### Items listed in a dataset:
***

Ltac shown :=
  vm_compute;
  repeat first [apply list_elem_of_here | apply list_elem_of_further].

Lemma trend_verdict_witness :
  let lib := Sample.library in
  let p := Sample.cells 84 Sample.rising_cell in
  let d := Sample.trivial p in
  (Write "- The time series has a trend component."
     ∈ page (analysis Sample.rising)
   <-> F64.neqb (mean (dropna (trend d))) F64.zero = true) /\
  (Write "- No significant trend detected." ∈ page (analysis Sample.rising)
   <-> F64.neqb (mean (dropna (trend d))) F64.zero = false) /\
  (F64.neqb (mean (dropna (trend d))) F64.zero = true
   <-> F64.iszero (mean (dropna (trend d))) = false).
Proof.
  intros lib p d.
  assert (getitem Sample.rising "Passengers" = Some p) as Hp
    by reflexivity.
  assert (seasonal_decompose p = Ok d) as Hd by (vm_compute; reflexivity).
  exact (trend_verdict Sample.rising p d Hp Hd).
Defined.

Lemma stationarity_verdict_witness :
  let lib := Sample.library in
  let p := Sample.cells 84 Sample.rising_cell in
  let result := Sample.unit_root (dropna p) in
  (Write "- The time series is stationary." ∈ page (analysis Sample.rising)
   <-> F64.ltb (pvalue result) F64.five_percent = true) /\
  (Write "- The time series is not stationary."
     ∈ page (analysis Sample.rising)
   <-> F64.ltb (pvalue result) F64.five_percent = false).
Proof.
  intros lib p result.
  assert (getitem Sample.rising "Passengers" = Some p) as Hp
    by reflexivity.
  assert (seasonal_decompose p = Ok (Sample.trivial p)) as Hd
    by (vm_compute; reflexivity).
  assert (adfuller (dropna p) = Ok result) as Hr
    by (vm_compute; reflexivity).
  exact (stationarity_verdict Sample.rising p (Sample.trivial p) result
           Hp Hd Hr).
Defined.

Lemma correlogram_lags_witness :
  let lib := Sample.library in
  exists p,
    getitem Sample.rising "Passengers" = Some p /\
    acf (dropna p) (Z.min (len Sample.rising - 1) 40)
      = Ok (Sample.white 40) /\
    pacf (dropna p) (Z.min (len Sample.rising - 1) 40)
      = Ok (Sample.white 40).
Proof.
  intros lib.
  assert (Pyplot (Correlogram (Sample.white 40) (Sample.white 40))
            ∈ page (analysis Sample.rising)) as Hshown by shown.
  exact (correlogram_lags Sample.rising _ _ Hshown).
Defined.


Lemma volatility_keeps_infinite_changes_witness :
  let lib := Sample.library in
  let p := Sample.cells 84 Sample.with_zero_cell in
  let returns := pct_change pct_change_pads p in
  volatility_step Sample.with_zero =
    mkRun (Ok tt)
      {| index := index Sample.with_zero;
         columns := <["Returns" := values returns]>
                      (columns Sample.with_zero) |}
      [Write ("- The volatility of the time series is "
              +:+ format_2f (std returns) +:+ ".")] /\
  values returns !! 11%nat = Some (change (Sample.rising_cell 11) F64.zero) /\
  F64.isinf (change (Sample.rising_cell 11) F64.zero) = true.
Proof.
  intros lib p returns.
  assert (well_formed Sample.with_zero) as Hwf by by_evaluation.
  assert (NoDup (index Sample.with_zero)) as Hnd by by_evaluation.
  assert (getitem Sample.with_zero "Passengers" = Some p) as Hp
    by reflexivity.
  assert (values p !! 10%nat = Some F64.zero) as H0 by reflexivity.
  assert (values p !! 11%nat = Some (Sample.rising_cell 11)) as H1
    by reflexivity.
  exact (volatility_keeps_infinite_changes Sample.with_zero p 10
           F64.zero (Sample.rising_cell 11) Hwf Hnd Hp H0 H1
           eq_refl eq_refl).
Defined.

Lemma analysis_assigns_returns_witness :
  let lib := Sample.library in
  outcome (diagnostics Sample.rising) = Ok tt /\
  exists p v,
    getitem Sample.rising "Passengers" = Some p /\
    index (frame (analysis Sample.rising)) = index Sample.rising /\
    columns (frame (analysis Sample.rising)) !! "Returns" = Some v /\
    (forall c, c <> "Returns" ->
               columns (frame (analysis Sample.rising)) !! c
               = columns Sample.rising !! c) /\
    (columns Sample.rising !! "Returns" = None ->
     frame (analysis Sample.rising) <> Sample.rising) /\
    (well_formed Sample.rising -> NoDup (index Sample.rising) ->
     v = values (pct_change pct_change_pads p)).
Proof.
  intros lib.
  assert (outcome (diagnostics Sample.rising) = Ok tt) as Hrun
    by (vm_compute; reflexivity).
  split; [exact Hrun|].
  exact (analysis_assigns_returns Sample.rising Hrun).
Defined.


(** C7, as stated, fails on the table with one month at zero.  The cell of
    row 10 is zero and the change of row 11 divides by it; that row is not
    skipped: its cell in the column [Returns] is the infinity, the
    volatility is computed from that column, and what the page shows for it
    is not a number.  The run completes: no exception is raised.  In a
    table of two rows whose first cell is zero the only change there is
    divides by zero, and the step still does not fail. *)
Lemma volatility_zero_denominator_counterexample :
  let lib := Sample.library in
  let p := Sample.cells 84 Sample.with_zero_cell in
  let run := analysis Sample.with_zero in
  let returns := pct_change false p in
  let two := Sample.table 2 (fun i => if (i =? 0)%nat then F64.zero
                                      else F64.one) in
  getitem Sample.with_zero "Passengers" = Some p /\
  values p !! 10%nat = Some F64.zero /\
  getitem (frame run) "Returns" = Some returns /\
  values returns !! 11%nat = Some F64.infinity /\
  volatility_line returns ∈ page run /\
  volatility_line returns
    = Write "- The volatility of the time series is nan." /\
  outcome (diagnostics Sample.with_zero) = Ok tt /\
  outcome (volatility_step two) = Ok tt /\
  columns (frame (volatility_step two)) !! "Returns"
    = Some [F64.nan; F64.infinity].
Proof.
  intros lib p run returns two.
  split; [reflexivity|]. split; [reflexivity|].
  split; [vm_compute; reflexivity|]. split; [vm_compute; reflexivity|].
  split; [shown|]. split; [vm_compute; reflexivity|].
  split; [vm_compute; reflexivity|]. split; vm_compute; reflexivity.
Qed.

(** ** Further properties of the script *)

Section Further.

Context {lib : Library}.
Implicit Types (df : DataFrame) (p : Series) (d : DecomposeResult)
  (e : Event) (text : string).

(** *** The other verdicts on the components *)

(** One of the six texts of the component verdicts is on the page of a run
    whose decomposition succeeded exactly when it is the line of its step. *)
Lemma component_text_shown df p d text :
  getitem df "Passengers" = Some p ->
  seasonal_decompose p = Ok d ->
  text ∈ ["- The time series has a trend component.";
          "- No significant trend detected.";
          "- The time series has a seasonal component.";
          "- No significant seasonality detected.";
          "- The time series has irregular components.";
          "- No significant irregularity detected."] ->
  Write text ∈ page (analysis df) <->
  Write text ∈ [trend_line d; seasonality_line d; irregularity_line d].
Proof.
  intros Hp Hd Ht. rewrite (analysis_writes _ _ _ _ Hp Hd).
  rewrite (elem_of_cons _ (Write text) (Write "Analysis of the time series:")).
  split; [|tauto].
  intros [[Heq|H]|H]; [|done|].
  - injection Heq as ->. wrong_text Ht.
  - apply series_analysis_lines in H as [H|[H|(r & H)]].
    + apply stationarity_step_shows in H as [[= ->]|[= ->]]; wrong_text Ht.
    + rewrite !elem_of_cons, elem_of_nil in H.
      destruct H as [->|[->|[]]]; wrong_text Ht.
    + unfold volatility_line in H. injection H as ->. wrong_text Ht.
Qed.

(** The page says that the series has a seasonal component exactly when the
    mean of the seasonal cells that are present differs from zero under
    [!=], and that no seasonality was detected otherwise. *)
Theorem seasonality_verdict df p d :
  getitem df "Passengers" = Some p ->
  seasonal_decompose p = Ok d ->
  (Write "- The time series has a seasonal component." ∈ page (analysis df)
   <-> F64.neqb (mean (dropna (seasonal d))) F64.zero = true) /\
  (Write "- No significant seasonality detected." ∈ page (analysis df)
   <-> F64.neqb (mean (dropna (seasonal d))) F64.zero = false).
Proof.
  intros Hp Hd.
  rewrite !(component_text_shown _ _ _ _ Hp Hd)
    by (rewrite !elem_of_cons; auto 10).
  unfold trend_line, seasonality_line, irregularity_line.
  rewrite !elem_of_cons, !elem_of_nil.
  destruct (F64.neqb (mean (dropna (trend d))) _),
    (F64.neqb (mean (dropna (seasonal d))) _), (F64.gtb _ _);
    split; split; intuition discriminate.
Qed.

(** The page says that the series has irregular components exactly when
    the standard deviation of the residual cells that are present exceeds
    10 under [>], and that no irregularity was detected otherwise; the
    latter is what is shown when that standard deviation is not a number. *)
Theorem irregularity_verdict df p d :
  getitem df "Passengers" = Some p ->
  seasonal_decompose p = Ok d ->
  (Write "- The time series has irregular components." ∈ page (analysis df)
   <-> F64.gtb (std (dropna (resid d))) F64.ten = true) /\
  (Write "- No significant irregularity detected." ∈ page (analysis df)
   <-> F64.gtb (std (dropna (resid d))) F64.ten = false) /\
  (F64.isnan (std (dropna (resid d))) = true ->
   Write "- No significant irregularity detected." ∈ page (analysis df)).
Proof.
  intros Hp Hd.
  rewrite !(component_text_shown _ _ _ _ Hp Hd)
    by (rewrite !elem_of_cons; auto 10).
  unfold trend_line, seasonality_line, irregularity_line.
  rewrite !elem_of_cons, !elem_of_nil.
  destruct (std (dropna (resid d))) as [s|s| |s m x] eqn:Hstd;
    destruct (F64.neqb (mean (dropna (trend d))) _),
      (F64.neqb (mean (dropna (seasonal d))) _),
      (F64.gtb _ F64.ten) eqn:Hgt;
    try discriminate Hgt;
    (split; [|split]); (try split); cbn; intuition discriminate.
Qed.

(** *** Runs that go through *)

(** The series diagnostics, once the three library calls have returned:
    three items, then whatever the volatility step does. *)
Lemma series_analysis_run df p result acf_values pacf_values :
  getitem df "Passengers" = Some p ->
  adfuller (dropna p) = Ok result ->
  acf (dropna p) (lags (len df)) = Ok acf_values ->
  pacf (dropna p) (lags (len df)) = Ok pacf_values ->
  series_analysis df =
    mkRun (outcome (volatility_step df)) (frame (volatility_step df))
      ([stationarity_line result;
        Pyplot (Correlogram acf_values pacf_values);
        mean_reversion_line p] ++ page (volatility_step df)).
Proof.
  intros Hp Hr Ha Hpa. unfold series_analysis.
  pose proof (stationarity_step_ok _ _ _ Hp Hr) as H1.
  pose proof (correlation_step_ok _ _ _ _ Hp Ha Hpa) as H2.
  pose proof (mean_reversion_step_ok _ _ Hp) as H3.
  rewrite (bind_ok _ _ df tt) by now rewrite H1.
  rewrite H1. cbn [outcome frame page].
  rewrite (bind_ok _ _ df tt) by now rewrite H2.
  rewrite H2. cbn [outcome frame page].
  rewrite (bind_ok _ _ df tt) by now rewrite H3.
  rewrite H3. cbn [outcome frame page]. reflexivity.
Qed.

(** The page says that the series exhibits mean reversion exactly when
    the standard deviation of the 12-row rolling mean, missing cells
    dropped, exceeds 10 under [>], and that none was detected otherwise. *)
Theorem mean_reversion_verdict df p d result acf_values pacf_values :
  getitem df "Passengers" = Some p ->
  seasonal_decompose p = Ok d ->
  adfuller (dropna p) = Ok result ->
  acf (dropna p) (Z.min (len df - 1) 40) = Ok acf_values ->
  pacf (dropna p) (Z.min (len df - 1) 40) = Ok pacf_values ->
  (Write "- The time series exhibits mean reversion." ∈ page (analysis df)
   <-> F64.gtb (std (dropna (rolling_mean 12 p))) F64.ten = true) /\
  (Write "- No significant mean reversion detected." ∈ page (analysis df)
   <-> F64.gtb (std (dropna (rolling_mean 12 p))) F64.ten = false).
Proof.
  intros Hp Hd Hr Ha Hpa. rewrite !(analysis_writes _ _ _ _ Hp Hd).
  rewrite (series_analysis_run _ _ _ _ _ Hp Hr Ha Hpa). cbn [page].
  unfold stationarity_line, mean_reversion_line.
  split; split.
  - intros [H|H]; [apply component_lines in H; wrong_text H|].
    rewrite elem_of_app in H. destruct H as [H|H].
    + rewrite !elem_of_cons, elem_of_nil in H.
      destruct (F64.ltb _ _), (F64.gtb _ _); intuition discriminate.
    + apply volatility_step_shows in H as (r & H). wrong_text H.
  - intros H. right. rewrite H, elem_of_app, !elem_of_cons. auto.
  - intros [H|H]; [apply component_lines in H; wrong_text H|].
    rewrite elem_of_app in H. destruct H as [H|H].
    + rewrite !elem_of_cons, elem_of_nil in H.
      destruct (F64.ltb _ _), (F64.gtb _ _); intuition discriminate.
    + apply volatility_step_shows in H as (r & H). wrong_text H.
  - intros H. right. rewrite H, elem_of_app, !elem_of_cons. auto.
Qed.

(** A run in which every library call returns, on a table with one cell
    per row and distinct labels: the page is the heading, the figure of
    the decomposition, the line that opens the verdicts, the three
    verdicts on the components, the stationarity verdict, the correlogram,
    the mean-reversion verdict and the volatility, in this order and
    nothing else; the table has gained the column [Returns]. *)
Theorem complete_run df p d result acf_values pacf_values :
  well_formed df -> NoDup (index df) ->
  getitem df "Passengers" = Some p ->
  seasonal_decompose p = Ok d ->
  adfuller (dropna p) = Ok result ->
  acf (dropna p) (Z.min (len df - 1) 40) = Ok acf_values ->
  pacf (dropna p) (Z.min (len df - 1) 40) = Ok pacf_values ->
  analysis df =
    mkRun (Ok tt)
      {| index := index df;
         columns := <["Returns" := values (pct_change pct_change_pads p)]>
                      (columns df) |}
      [Subheader "Time Series Decomposition";
       Pyplot (DecompositionPlot d);
       Write "Analysis of the time series:";
       trend_line d; seasonality_line d; irregularity_line d;
       stationarity_line result;
       Pyplot (Correlogram acf_values pacf_values);
       mean_reversion_line p;
       volatility_line (pct_change pct_change_pads p)].
Proof.
  intros Hwf Hnd Hp Hd Hr Ha Hpa.
  pose proof (decomposition_step_ok _ _ _ Hp Hd) as Hstep.
  assert (outcome (decomposition_step df) = Ok d) as Ho by now rewrite Hstep.
  rewrite analysis_run, (diagnostics_ok _ _ Ho), Hstep.
  rewrite (series_analysis_run _ _ _ _ _ Hp Hr Ha Hpa).
  rewrite (volatility_step_run _ _ Hwf Hnd Hp). reflexivity.
Qed.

***

### Required work:
Please return every line from the one that contains "mean_reversion_line p;" through the end of the entries, exactly, leaving out all others.

### Task response:
       mean_reversion_line p;
       volatility_line (pct_change pct_change_pads p)].
Proof.
  intros Hwf Hnd Hp Hd Hr Ha Hpa.
  pose proof (decomposition_step_ok _ _ _ Hp Hd) as Hstep.
  assert (outcome (decomposition_step df) = Ok d) as Ho by now rewrite Hstep.
  rewrite analysis_run, (diagnostics_ok _ _ Ho), Hstep.
  rewrite (series_analysis_run _ _ _ _ _ Hp Hr Ha Hpa).
  rewrite (volatility_step_run _ _ Hwf Hnd Hp). reflexivity.
Qed.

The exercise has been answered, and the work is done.